**Exercise requirements**
Reproduce the records exactly, beginning with their first line and ending with the line that contains "The B+ tree", and output nothing more.

[Stored items]
BEGIN

(* ===== verification/StoragePins.v ===== *)
(** * Holding pages of the buffer pool

    [StorageBufferPool.v] shows what a client that pins one page at a time sees.
    The B+ tree keeps several pages pinned at once, and its creation leaves its
    meta page pinned for good.  Here the pool is seen by a client that holds a list
    of pages: [holding b m hs] says that the pool presents the map [m] and that the
    pins are those of [hs]. *)

From stdpp Require Import gmap.
From S2P Require Import Prelude Bytes StorageError StoragePage StorageReplacer StorageDisk StorageBufferPool.

Module Pins.
Import Pool.

Abbreviation clock b := (Lru.clock (replacer b)).

Section Pins.
Context {D : Type} `{PageStoreLaws D}.
Implicit Types b : BufferPool D.
Implicit Types m : gmap N (list N).
Implicit Types hs : list N.

(** The pins a client that holds [hs] has on page [q]. *)
Fixpoint held hs (q : N) : N :=
  match hs with
  | [] => 0
  | h :: hs => (if decide (q = h) then 1 else 0) + held hs q
  end.

Record holding b m hs : Prop := {
  hd_wf : pool_wf b;
  hd_books : no_leak b;
  hd_pins : forall q, pins b q = held hs q;
  hd_dom : forall p, allocated (disk b) p <-> is_Some (m !! p);
  hd_content : forall p bs, m !! p = Some bs -> content b p = Ok bs
}.

(** What an operation leaves of the rest: it takes at most [k] ticks of the clock,
    and the held pages stay in their frames. *)
Record after b b' hs (k : N) : Prop := {
  af_clock : clock b' <= clock b + k;
  af_frames : length (frames b') = length (frames b);
  af_room : forall n, room (disk b) n -> room (disk b') n;
  af_stay : forall q f, q ∈ hs -> page_table b !! q = Some f -> page_table b' !! q = Some f
}.

Lemma after_refl b hs : after b b hs 0.
Proof. split; [lia|done..]. Qed.

Lemma after_trans b1 b2 b3 hs k l : after b1 b2 hs k -> after b2 b3 hs l -> after b1 b3 hs (k + l).
Proof. intros [] []. split; [lia|congruence|auto|auto]. Qed.

Lemma after_weaken b b' hs k l : after b b' hs k -> k <= l -> after b b' hs l.
Proof. intros [] ?. split; [lia|done..]. Qed.

Lemma held_pos hs q : held hs q <> 0 <-> q ∈ hs.
Proof.
  induction hs as [|h hs IH]; cbn; [split; [done|by intros ?%elem_of_nil]|].
  rewrite elem_of_cons, <- IH. case_decide; naive_solver lia.
Qed.

Lemma held_le hs q : held hs q <= len hs.
Proof. induction hs as [|h hs IH]; cbn; [done|]. rewrite len_cons. case_decide; lia. Qed.

Lemma idle_holding b m : represents b m -> holding b m [].
Proof. intros []. by split. Qed.

Lemma holding_idle b m : holding b m [] -> (0 < length (frames b))%nat -> represents b m.
Proof. intros [] ?. by split. Qed.

(** A client that holds fewer pages than there are frames finds a frame. *)
Lemma not_full b m hs : holding b m hs -> (length hs < length (frames b))%nat -> free_list b = [] ->
  ~ (forall f fr, frames b !! N.to_nat f = Some fr -> page_id fr <> None -> pin_count fr <> 0).
Proof.
  intros Hh Hlt Hfree Hall. pose proof (hd_wf _ _ _ Hh) as Hb.
  assert (Hload : forall f fr, frames b !! N.to_nat f = Some fr -> exists p, page_id fr = Some p /\ p ∈ hs).
  { intros f fr Hf. destruct (hd_books _ _ _ Hh f fr Hf) as [Hin|Hne]; [rewrite Hfree in Hin; by apply elem_of_nil in Hin|].
    destruct (page_id fr) as [p|] eqn:Hp; [|done]. exists p. split; [done|]. apply held_pos.
    rewrite <- (hd_pins _ _ _ Hh), (pins_frame b f fr p) by done. eapply Hall; [done|congruence]. }
  set (ids := (fun fr => default 0 (page_id fr)) <$> frames b).
  assert (Hid : forall i fr, frames b !! i = Some fr -> exists p, page_id fr = Some p /\ p ∈ hs).
  { intros i fr Hi. apply (Hload (N.of_nat i)). by rewrite Nat2N.id. }
  assert (length ids <= length hs)%nat; [|unfold ids in *; rewrite length_fmap in *; lia].
  apply submseteq_length, NoDup_submseteq.
  - apply NoDup_alt. intros i j p Hi Hj. unfold ids in Hi, Hj. rewrite list_lookup_fmap in Hi, Hj.
    apply fmap_Some in Hi as (fr & Hi & Hpi), Hj as (fr' & Hj & Hpj).
    destruct (Hid i fr Hi) as (p1 & Hp1 & _), (Hid j fr' Hj) as (p2 & Hp2 & _).
    rewrite Hp1, Hp2 in *. cbn in *. subst.
    assert (page_table b !! p2 = Some (N.of_nat i)) by (apply (wf_table b Hb); rewrite Nat2N.id; eauto).
    assert (page_table b !! p2 = Some (N.of_nat j)) by (apply (wf_table b Hb); rewrite Nat2N.id; eauto). simplify_eq.
    by apply Nat2N.inj.
  - intros p (fr & -> & Hfr)%list_elem_of_fmap. apply list_elem_of_lookup in Hfr as [i Hi].
    destruct (Hid i fr Hi) as (p1 & -> & Hin). done.
Qed.

(** *** Tables *)

Lemma put_page_table f pg b : page_table (put_page f pg b).1 = page_table b.
Proof. unfold put_page, mbind, pool_bind, frame. by destruct (frames b !! _). Qed.

Lemma unpin_page_table p d b : page_table (unpin_page p d b).1 = page_table b.
Proof.
  unfold unpin_page, mbind, pool_bind, get_pool, lift, frame. destruct (page_table b !! p); [|done]. cbn.
  destruct (frames b !! _); [|done]. cbn. repeat case_match; done.
Qed.

(** A pinned page stays in its frame. *)
Lemma took_stays b b1 f q g : pool_wf b -> took b b1 f -> page_table b !! q = Some g -> pins b q <> 0 ->
  page_table b1 !! q = Some g.
Proof.
  intros Hb Ht Hq Hp. pose proof Hq as Hq'. apply (wf_table b Hb) in Hq as (fr & Hg & Hid).
  apply (wf_table b1 (tk_wf _ _ _ Ht)). exists fr. split; [|done].
  eapply tk_pinned; [done|done|congruence|]. by rewrite <- (pins_frame b g fr q).
Qed.

Lemma fetch_page_stays b b1 p f q g : pool_wf b -> fetch_page p b = (b1, Ok f) -> page_table b !! q = Some g ->
  pins b q <> 0 -> page_table b1 !! q = Some g.
Proof.
  intros Hb He Hq Hp. unfold fetch_page, mbind, pool_bind, get_pool in He.
  destruct (page_table b !! p) as [f0|] eqn:Hpt.
  { unfold frame in He. destruct (frames b !! _); cbn in He; [|done]. by injection He as <- _. }
  pose proof (find_free_frame_spec b Hb) as Hff. destruct (find_free_frame b) as [b0 [f0| |]]; [|done..].
  pose proof (took_stays b b0 f0 q g Hb Hff Hq Hp) as Hs. unfold lift in He.
  destruct (read_page (disk b0) p); [|done..]. unfold install, mbind, pool_bind, frame in He.
  destruct (frames b0 !! _); [|done]. cbn in He. injection He as <- _. cbn.
  rewrite lookup_insert_ne; [done|congruence].
Qed.

Lemma new_page_stays b b1 p f q g : pool_wf b -> new_page b = (b1, Ok (p, f)) -> page_table b !! q = Some g ->
  pins b q <> 0 -> q <> p -> page_table b1 !! q = Some g.
Proof.
  intros Hb He Hq Hp Hne. unfold new_page, mbind, pool_bind, get_pool in He.
  pose proof (find_free_frame_spec b Hb) as Hff. destruct (find_free_frame b) as [b0 [f0| |]]; [|done..].
  pose proof (took_stays b b0 f0 q g Hb Hff Hq Hp) as Hs. unfold lift in He.
  destruct (allocate_page (disk b0)) as [[d p']| |]; [|done..].
  cbn [set_disk] in He. unfold install, mbind, pool_bind, frame in He. cbn [frames] in He.
  destruct (frames b0 !! _); [|done]. cbn in He. injection He as <- -> _. cbn.
  by rewrite lookup_insert_ne.
Qed.

(** *** The operations of a client that holds pages *)

Lemma held_serves b m hs p f : holding b m hs -> p ∈ hs -> page_table b !! p = Some f ->
  exists fr, serves b p f fr.
Proof.
  intros Hh Hp Ht. pose proof (hd_wf _ _ _ Hh) as Hb. apply (wf_table b Hb) in Ht as (fr & Hf & Hid).
  exists fr. split; [done|done|]. rewrite <- (pins_frame b f fr p), (hd_pins _ _ _ Hh) by done. by apply held_pos.
Qed.

Lemma held_page_of b m hs p f bs : holding b m hs -> p ∈ hs -> page_table b !! p = Some f -> m !! p = Some bs ->
  page_of f b = (b, Ok (Page.from_bytes bs)).
Proof.
  intros Hh Hp Ht Hm. destruct (held_serves b m hs p f Hh Hp Ht) as [fr [Hf Hid _]].
  pose proof (hd_content _ _ _ Hh p bs Hm) as Hc. rewrite (content_cached b p f fr) in Hc by (try done; apply Hh).
  unfold page_of, frame, mbind, pool_bind. rewrite Hf. cbn. injection Hc as <-. by rewrite Page.from_as.
Qed.

Lemma fetch_held b m hs p bs : holding b m hs -> m !! p = Some bs -> (length hs < length (frames b))%nat ->
  len hs < 2 ^ 31 -> clock b < 2 ^ 64 - 1 ->
  exists b1 f, fetch_page p b = (b1, Ok f) /\ holding b1 m (p :: hs) /\ page_table b1 !! p = Some f /\
    after b b1 hs 1 /\
    (p ∉ hs -> exists b2, unpin_page p false b1 = (b2, Ok ()) /\ holding b2 m hs /\ after b1 b2 hs 0).
Proof.
  intros Hh Hm Hlt Hsm Hclk. pose proof (hd_wf _ _ _ Hh) as Hb.
  assert (Ha : allocated (disk b) p) by (apply (hd_dom _ _ _ Hh); by eexists).
  pose proof (held_le hs p) as Hle. pose proof (fetch_page_spec b p Hb Ha Hclk) as Hs.
  rewrite (hd_pins _ _ _ Hh) in Hs. specialize (Hs ltac:(lia)).
  destruct (fetch_page p b) as [b1 [f|e|]] eqn:He; [|exfalso|done].
  2: { destruct Hs as (_ & _ & Hfree & Hall). by apply (not_full b m hs Hh Hlt Hfree). }
  destruct Hs as [fr Hf]. destruct (ft_content _ _ _ _ _ Hf) as (Hal & Hco & Hro).
  pose proof (ft_serves _ _ _ _ _ Hf) as Hsv. pose proof (ft_wf _ _ _ _ _ Hf) as Hb1.
  assert (Hst : forall q g, q ∈ hs -> page_table b !! q = Some g -> page_table b1 !! q = Some g).
  { intros q g Hq Hg. eapply (fetch_page_stays b b1 p f q g Hb He Hg). rewrite (hd_pins _ _ _ Hh). by apply held_pos. }
  assert (Hh1 : holding b1 m (p :: hs)).
  { split; [done|by apply Hf, Hh| | |].
    - intros q. rewrite (ft_pins _ _ _ _ _ Hf), !(hd_pins _ _ _ Hh). cbn [held]. case_decide; [subst; lia|done].
    - intros q. rewrite Hal. apply (hd_dom _ _ _ Hh).
    - intros q bs' Hq. rewrite Hco; [by apply (hd_content _ _ _ Hh)|]. apply (hd_dom _ _ _ Hh). by eexists. }
  exists b1, f. split; [done|]. split; [done|]. split; [|split].
  - apply (wf_table b1 Hb1). exists fr. split; apply Hsv.
  - split; [rewrite (ft_clock _ _ _ _ _ Hf); lia|apply (ft_len _ _ _ _ _ Hf)|done|done].
  - intros Hnin. destruct (unpin_page_spec b1 p f fr false Hb1 Hsv) as (b2 & He2 & Hb2 & (Ha2 & Hc2 & Hr2) & Hpin & Hk & Hl & Hbk).
    { intros _. right. apply (ft_fresh _ _ _ _ _ Hf). rewrite (hd_pins _ _ _ Hh).
      destruct (N.eq_dec (held hs p) 0) as [->|Hne]; [done|]. by apply held_pos in Hne. }
    exists b2. split; [done|]. pose proof (unpin_page_table p false b1) as Ht. rewrite He2 in Ht. cbn in Ht. split.
    + split; [done|by apply Hbk, Hh1| | |].
      * intros q. rewrite Hpin, !(hd_pins _ _ _ Hh1). cbn [held]. rewrite (decide_True (P := p = p)) by done.
        case_decide; [subst; lia|done].
      * intros q. rewrite Ha2. apply (hd_dom _ _ _ Hh1).
      * intros q bs' Hq. rewrite Hc2; [by apply (hd_content _ _ _ Hh1)|]. apply (hd_dom _ _ _ Hh1). by eexists.
    + split; [lia|done|done|]. intros q g _. by rewrite Ht.
Qed.

Lemma put_held b m hs p f pg : holding b m hs -> p ∈ hs -> page_table b !! p = Some f -> is_Some (m !! p) ->
  len (Page.as_bytes pg) = Page.PAGE_SIZE ->
  exists b', put_page f pg b = (b', Ok ()) /\ holding b' (<[p := Page.as_bytes pg]> m) hs /\
    page_table b' = page_table b /\ after b b' hs 0.
Proof.
  intros Hh Hp Ht Hm Hlen. destruct (held_serves b m hs p f Hh Hp Ht) as [fr Hsv].
  destruct (put_page_spec b p f fr pg (hd_wf _ _ _ Hh) Hsv Hlen)
    as (b1 & He & Hb1 & _ & Hcp & Hcq & Hpin & Hd & Hr & Hl & Hbk).
  pose proof (put_page_table f pg b) as Htab. rewrite He in Htab. cbn in Htab.
  exists b1. split; [done|]. split; [split; [done|by apply Hbk, Hh| | |]|split; [done|]].
  - intros q. rewrite Hpin. apply (hd_pins _ _ _ Hh).
  - intros q. rewrite Hd, (hd_dom _ _ _ Hh), lookup_insert_is_Some. destruct (decide (p = q)); naive_solver.
  - intros q bs. rewrite lookup_insert_Some. intros [[<- <-]|[Hne Hq]]; [done|].
    rewrite Hcq; [by apply (hd_content _ _ _ Hh)| |done]. apply (hd_dom _ _ _ Hh). by eexists.
  - split; [rewrite Hr; lia|done|by rewrite Hd|]. intros q g _. by rewrite Htab.
Qed.

Lemma unpin_held b m hs p : holding b m (p :: hs) ->
  exists b', unpin_page p true b = (b', Ok ()) /\ holding b' m hs /\ after b b' hs 0.
Proof.
  intros Hh. pose proof (hd_wf _ _ _ Hh) as Hb. pose proof (hd_pins _ _ _ Hh p) as Hpp. cbn [held] in Hpp.
  rewrite decide_True in Hpp by done. unfold pins in Hpp. destruct (page_table b !! p) as [f|] eqn:Ht; [|lia].
  destruct (held_serves b m (p :: hs) p f Hh ltac:(left) Ht) as [fr Hsv].
  destruct (unpin_page_spec b p f fr true Hb Hsv) as (b2 & He2 & Hb2 & (Ha2 & Hc2 & Hr2) & Hpin & Hk & Hl & Hbk).
  { by left. }
  exists b2. split; [done|]. pose proof (unpin_page_table p true b) as Htab. rewrite He2 in Htab. cbn in Htab. split.
  - split; [done|by apply Hbk, Hh| | |].
    + intros q. rewrite Hpin, !(hd_pins _ _ _ Hh). cbn [held]. rewrite (decide_True (P := p = p)) by done.
      case_decide; [subst; lia|done].
    + intros q. rewrite Ha2. apply (hd_dom _ _ _ Hh).
    + intros q bs' Hq. rewrite Hc2; [by apply (hd_content _ _ _ Hh)|]. apply (hd_dom _ _ _ Hh). by eexists.
  - split; [lia|done|done|]. intros q g _. by rewrite Htab.
Qed.

Lemma new_page_held b m hs n : holding b m hs -> (length hs < length (frames b))%nat -> room (disk b) (n + 1) ->
  clock b < 2 ^ 64 - 1 ->
  exists b1 p f, new_page b = (b1, Ok (p, f)) /\ holding b1 (<[p := Page.as_bytes (Page.new p)]> m) (p :: hs) /\
    page_table b1 !! p = Some f /\ (forall q, is_Some (m !! q) -> q < p) /\ p < 2 ^ 50 /\
    clock b1 <= clock b + 1 /\ length (frames b1) = length (frames b) /\ room (disk b1) n /\
    (forall q g, q ∈ hs -> page_table b !! q = Some g -> page_table b1 !! q = Some g).
Proof.
  intros Hh Hlt Hroom Hclk. pose proof (hd_wf _ _ _ Hh) as Hb. pose proof (new_page_spec b n Hb Hroom Hclk) as Hs.
  destruct (new_page b) as [b1 [[p f]|e|]] eqn:He; [|exfalso|done].
  2: { destruct Hs as (_ & _ & Hfree & Hall). by apply (not_full b m hs Hh Hlt Hfree). }
  destruct Hs as (Hb1 & Hn & Hroom1 & Ha1 & Hcp & Hcq & Hsv & Hpin1 & Hk1 & Hl1 & Hbk1).
  assert (Hnew : forall q, is_Some (m !! q) -> q < p) by (by intros q Hq%(hd_dom _ _ _ Hh); apply Hn).
  assert (Hnh : held hs p = 0).
  { destruct (N.eq_dec (held hs p) 0) as [|Hne]; [done|]. rewrite <- (hd_pins _ _ _ Hh) in Hne. unfold pins in Hne.
    destruct (page_table b !! p) as [g|] eqn:Hg; [|lia]. apply (wf_alloc b Hb), Hn in Hg. lia. }
  exists b1, p, f. split; [done|]. generalize dependent (Page.new p). intros pg Hcp Hsv.
  split; [|split_and!; try done].
  - split; [done|by apply Hbk1, Hh| | |].
    + intros q. rewrite Hpin1. cbn [held]. case_decide; [subst; lia|apply (hd_pins _ _ _ Hh)].
    + intros q. rewrite Ha1, (hd_dom _ _ _ Hh), lookup_insert_is_Some. destruct (decide (p = q)); naive_solver.
    + intros q bs. rewrite lookup_insert_Some. intros [[<- <-]|[Hne Hq]]; [exact Hcp|].
      rewrite Hcq; [by apply (hd_content _ _ _ Hh)|]. apply (hd_dom _ _ _ Hh). by eexists.
  - apply (wf_table b1 Hb1). eexists. split; apply Hsv.
  - apply (allocated_bound (disk b1)); [apply Hb1|]. apply Ha1. by left.
  - lia.
  - intros q g Hq Hg. apply (new_page_stays b b1 p f q g Hb He Hg).
    + rewrite (hd_pins _ _ _ Hh). by apply held_pos.
    + intros ->. by apply held_pos in Hq.
Qed.

(** *** Editing a page in its frame *)

(** [op] applied through [page_mut]. *)
Definition on_page (f : N) (op : Page.Page -> result Page.Page) : pool_op (D := D) () :=
  pg ← page_of f; pg ← lift (op pg); put_page f pg.

Lemma on_page_held b m hs p f bs op pg : holding b m hs -> p ∈ hs -> page_table b !! p = Some f ->
  m !! p = Some bs -> op (Page.from_bytes bs) = Ok pg -> len (Page.as_bytes pg) = Page.PAGE_SIZE ->
  exists b', on_page f op b = (b', Ok ()) /\ holding b' (<[p := Page.as_bytes pg]> m) hs /\
    page_table b' = page_table b /\ after b b' hs 0.
Proof.
  intros Hh Hp Ht Hm Ho Hl. destruct (put_held b m hs p f pg Hh Hp Ht ltac:(by eexists) Hl) as (b' & He & Hh' & Ht' & Ha).
  exists b'. split; [|done]. unfold on_page, mbind, pool_bind, lift.
  by rewrite (held_page_of b m hs p f bs Hh Hp Ht Hm), Ho, He.
Qed.

End Pins.
End Pins.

END

**Exercise answer**
(* ===== verification/StoragePins.v ===== *)
(** * Holding pages of the buffer pool

    [StorageBufferPool.v] shows what a client that pins one page at a time sees.
    The B+ tree keeps several pages pinned at once, and its creation leaves its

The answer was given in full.